> _DATA SHOWN_:

(** * hilicurl: an HTTP "ping"

    A shallow embedding of [hilicurl.go] (the current program) and of the
    earlier iterations of the same file that the repository keeps, followed
    by the properties of its probe loop, its probe executor and its
    statistics.

    Conventions.
    - Go's [int] counters are [Z]; a slice length never leaves the range of
      [int], so no wrap-around is involved in the counters below.
    - Go's [float64] is Rocq's primitive binary64 [float].
    - [time.Time] is an instant in nanoseconds, [time.Duration] a number of
      nanoseconds held in an [int64].
    - A nil pointer is [None].
    - What the standard library ([net/http], [context], [time], [flag])
      returns is not computed by the program: it is an input of the model,
      shaped by the documented contract of each call. *)

From stdpp Require Import base list.
From Stdlib Require Import ZArith String Lia Bool.
From Stdlib Require Import PrimFloat Uint63.

Local Open Scope Z_scope.

(** ** The parts of Go's standard library the program calls *)

Module time.

Definition Time := Z.
Definition Duration := Z.

Definition Nanosecond : Duration := 1.
Definition Millisecond : Duration := 1000000.
Definition Second : Duration := 1000000000.

Definition minDuration : Duration := - 2 ^ 63.
Definition maxDuration : Duration := 2 ^ 63 - 1.

(** The zero value of [time.Time] (what [var t3 time.Time] holds). *)
Definition zero : Time := 0.

(** [t.Sub(u)]: the difference, saturated to the range of [Duration]. *)
Definition Sub (t u : Time) : Duration :=
  let d := t - u in
  if d <? minDuration then minDuration
  else if maxDuration <? d then maxDuration
  else d.

(** [d.Milliseconds()]: integer division, truncated toward zero. *)
Definition Milliseconds (d : Duration) : Z := Z.quot d Millisecond.

(** [t.Add(d)]. *)
Definition Add (t : Time) (d : Duration) : Time := t + d.

End time.

Module context.

(** A context of this program is [Background], the run's cancellable
    context made from it by [WithCancel], or a child of that one made by
    [WithTimeout].  [cancelable] tells whether the run's [cancel] closes
    its [Done] channel; [deadline] is its deadline, if it has one. *)
Record Context := mkContext {
  cancelable : bool;
  deadline : option time.Time
}.

Definition Background : Context := mkContext false None.

Definition WithCancel (parent : Context) : Context :=
  mkContext true (deadline parent).

(** [WithTimeout(parent, d)] is [WithDeadline(parent, now.Add(d))]: the
    deadline is adjusted to be no later than that instant. *)
Definition WithTimeout (parent : Context) (now : time.Time)
    (timeout : time.Duration) : Context :=
  let d := time.Add now timeout in
  mkContext (cancelable parent)
    (Some (match deadline parent with
           | Some d0 => Z.min d0 d
           | None => d
           end)).

(** Whether [ctx.Done()] is closed at instant [now], when the run's
    [cancel] has ([cancelled = true]) or has not been called. *)
Definition Done (ctx : Context) (cancelled : bool) (now : time.Time) : bool :=
  (cancelable ctx && cancelled)
  || match deadline ctx with
     | Some d => d <=? now
     | None => false
     end.

End context.

Module http.

Record Request := mkRequest {
  Method : string;
  URL : string;
  Context : context.Context
}.

Record Response := mkResponse {
  Status : string;
  StatusCode : Z
}.

(** What [Client.Do] returns.  With a nil error the response is not nil.
    With an error the response is nil, except when the redirect policy
    fails, where the last response comes with the error. *)
Inductive DoResult :=
| DoOK (res : Response)
| DoErr (res : option Response) (err : string).

Definition do_res (r : DoResult) : option Response :=
  match r with
  | DoOK res => Some res
  | DoErr res _ => res
  end.

Definition do_err (r : DoResult) : option string :=
  match r with
  | DoOK _ => None
  | DoErr _ err => Some err
  end.

End http.

(** What the world does during one probe: everything [request] obtains from
    the libraries. *)
Record Exchange := mkExchange {
  (** the error of [http.NewRequestWithContext] (the URL does not parse) *)
  newRequestErr : option string;
  (** the instant [time.Now()] returns before the request is sent *)
  nowBefore : time.Time;
  (** the instants at which the transport calls the [GotConn] hook, in
      order: one for each connection obtained, new or reused *)
  gotConn : list time.Time;
  (** the result of [http.DefaultClient.Do] or [http.Get] *)
  doResult : http.DoResult;
  (** the result of [ioutil.ReadAll(res.Body)]: the bytes read and the error *)
  readAll : list Byte.byte * option string;
  (** the instant [time.Now()] returns once the last call is over *)
  nowAfter : time.Time
}.

(** ** Effects: output, panics, and goroutines that block for ever *)

(** The line of statistics, as [printStatistics] formats it:
    [%d requests transmitted, %d responses received, %.2f%% timeout]. *)
Record Statistics := mkStatistics {
  nReq : Z;
  nRes : Z;
  timeoutRate : float
}.

(** A line of output: [Log...] lines go through package [log], [Print...]
    lines through [fmt] to the standard output, and [RuntimePanic] is the
    report of the runtime when a panic is not recovered. *)
Inductive Line :=
| LogGET (url : string)
| LogERROR (err : string)
| LogTime (status : string) (ms : Z)
| LogLengthTime (status : string) (length : Z) (ms : Z)
| LogCtrlC
| LogShutdown
| LogPanic (msg : string)
| RuntimePanic (r : string)
| PrintError (r : string)
| PrintUsage
| PrintHeader (url : string)
| PrintStatistics (st : Statistics).

Inductive Outcome (A : Type) :=
| Returned (a : A)
| Panicked (r : string)
| Blocked.
Arguments Returned {A} a.
Arguments Panicked {A} r.
Arguments Blocked {A}.

(** A computation that writes lines and then returns, panics, or blocks. *)
Definition M (A : Type) : Type := list Line -> Outcome A * list Line.

#[global] Instance M_ret : MRet M := fun A a l => (Returned a, l).

#[global] Instance M_bind : MBind M := fun A B k m l =>
  match m l with
  | (Returned a, l') => k a l'
  | (Panicked r, l') => (Panicked r, l')
  | (Blocked, l') => (Blocked, l')
  end.

Definition panic {A} (r : string) : M A := fun l => (Panicked r, l).

Definition block {A} : M A := fun l => (Blocked, l).

Definition output (line : Line) : M unit :=
  fun l => (Returned tt, l ++ [line]).

(** [log.Panic(msg)]: the message is logged, then [panic(msg)]. *)
Definition logPanic {A} (msg : string) : M A :=
  _ ← output (LogPanic msg); panic msg.

Definition nilDeref : string :=
  "runtime error: invalid memory address or nil pointer dereference".
Definition divideByZero : string :=
  "runtime error: integer divide by zero".

(** Dereferencing a pointer: a nil one panics. *)
Definition deref {A} (p : option A) : M A :=
  match p with
  | Some a => mret a
  | None => panic nilDeref
  end.

(** [float64(n)] for an [int] [n]. *)
Definition float64 (n : Z) : float :=
  if n <? 0 then PrimFloat.opp (PrimFloat.of_uint63 (Uint63.of_Z (- n)))
  else PrimFloat.of_uint63 (Uint63.of_Z n).

(** What the calls of one probe return, read off the [Exchange]. *)
Module client.

(** [http.NewRequestWithContext(ctx, "GET", url, nil)]: the method is valid
    and the context is not nil, so it fails only on the URL. *)
Definition NewRequestWithContext (x : Exchange) (ctx : context.Context)
    (method url : string) : option http.Request * option string :=
  match newRequestErr x with
  | Some err => (None, Some err)
  | None => (Some (http.mkRequest method url ctx), None)
  end.

(** [http.DefaultClient.Do(req)]: it starts by reading [req.URL], so a nil
    request is a nil dereference. *)
Definition Do (x : Exchange) (req : option http.Request) : M http.DoResult :=
  _ ← deref req;
  mret (doResult x).

(** [http.Get(url)]: a URL that does not parse is returned as an error. *)
Definition Get (x : Exchange) (url : string) : http.DoResult :=
  match newRequestErr x with
  | Some err => http.DoErr None err
  | None => doResult x
  end.

End client.

(** One turn of a loop that probes in line: the loop finds the context
    cancelled, or it makes a probe, which the world answers by [x]. *)
Inductive Turn :=
| Cancelled
| Probe (x : Exchange).

(** ** [hilicurl.go] *)

Module Hilicurl.

Definition defaultInterval : time.Duration := 2 * time.Second.
Definition defaultTimeout : time.Duration := 60 * time.Second.

(** [type Record struct] *)
Record Record_ := mkRecord {
  Request : option http.Request;
  Response : option http.Response;
  ElapsedTime : time.Duration
}.

(** The loop of [printStatistics]. *)
Fixpoint countResponses (records : list Record_) (nRes : Z) : Z :=
  match records with
  | [] => nRes
  | rec :: rest =>
      countResponses rest
        (match Response rec with
         | Some _ => nRes + 1
         | None => nRes
         end)
  end.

> _PROBLEM DESCRIPTION_: Search the records for the word "integer", then list every line that has it.

> _TASK RESPONSE_:
(** [d.Milliseconds()]: integer division, truncated toward zero. *)
  "runtime error: integer divide by zero".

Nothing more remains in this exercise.